Il Parlamento Europeo avrebbe messo a punto un sito (“EcoCare“) per la prenotazione dei tamponi privo delle adeguate misure di tutela della privacy. La vertenza suona per certi versi strumentale, ma coglie nel segno poiché inchioda il Parlamento UE alle proprie responsabilità. Il caso è emerso a seguito dell’accusa firmata da sei parlamentari europei affiancati dagli attivisti del gruppo noyb.
Parlamento Europeo: Covid, cookie e privacy
Al centro del problema vi sarebbe il punto di riferimento che il Parlamento ha offerto ai propri rappresentanti per poter prenotare una verifica rapida circa il proprio status sanitario, potendo così verificare con canale preferenziale eventuali stati di contagio. L’accesso al sito, però, porrebbe i parlamentari di fronte a circa 150 chiamate verso l’esterno, con una gestione dei cookie del tutto incompatibile con quanto richiesto danne normative della stessa UE. Se nemmeno il Parlamento Europeo pone le giuste attenzioni alla Cookie Law, allora in Europa abbiamo evidentemente un problema.

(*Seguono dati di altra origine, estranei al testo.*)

(** * CheckEngine: graphics-context lifecycle and the affinity coordinator

    A shallow embedding of
      - src/graphics/context/glfw_context.cpp
      - src/util/intrinsics/bootable_game.cpp
    The C++ code mutates process-wide state (the coordinator singleton, the
    native windowing library, the per-thread registry).  That state is made
    explicit as a record [world]; every routine becomes a computation in a
    small state monad over it, and each native call is also appended to a
    trace so that the order of calls can be stated. *)

From stdpp Require Import base option list gmap strings pretty.
From Stdlib Require Import ZArith Lia.

Open Scope Z_scope.

(** ** Data model *)

(** Thread identities ([std::this_thread::get_id()]). *)
Definition thread := nat.
Bind Scope nat_scope with thread.

(** A [GLFWwindow*]: [None] is the null pointer, [Some a] points to the
    native window/context pair with address [a]. *)
Definition GLFWwindow := nat.
Bind Scope nat_scope with GLFWwindow.
Abbreviation NULL := (@None GLFWwindow).

(** Constants of the native headers. *)
Definition GLFW_TRUE : Z := 1.
Definition GLFW_FALSE : Z := 0.
Definition GLFW_VISIBLE : Z := 0x00020004.
Definition GLFW_CONTEXT_VERSION_MAJOR : Z := 0x00022002.
Definition GLFW_CONTEXT_VERSION_MINOR : Z := 0x00022003.
Definition GLEW_OK : Z := 0.
Definition GL_NO_ERROR : Z := 0.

Un problema che nasce da una virtù: una normativa sulla tutela della privacy che è migliore e maggiormente restrittiva rispetto a quelle adottate in altre parti del mondo, ma con un’attenzione al rispetto della stessa che spesso sbatte contro difficoltà di implementazione e disattenzione.
L’accusa noyb è circostanziata: tra i cookie trovati vi sarebbero anche quelli di Google e Stripe. Sebbene non sia ravvisata una fuga di informazioni sanitarie dei parlamentari europei, sarebbe invece chiara la disattenzione con cui il servizio è stato posto in essere, con una informativa del tutto lacunosa all’accesso e con una trasmissione di dati verso gli USA del tutto incompatibile con le prescrizioni da normativa. Non solo: nell’informativa comparirebbero addirittura riferimenti immotivati all’Aeroporto di Bruxelles, elemento che lascia immaginare un semplice copia/incolla del testo senza particolare attenzione agli aspetti legati alla privacy.
Semplice superficialità di approccio? Forse. Ma è una superficialità che ricade su informazioni sanitarie relative ai massimi rappresentanti delle istituzioni europee e che tira in ballo quel muro difensivo che l’UE ha voluto disegnare nel tempo contro l’invadenza sui dati dei cittadini europei.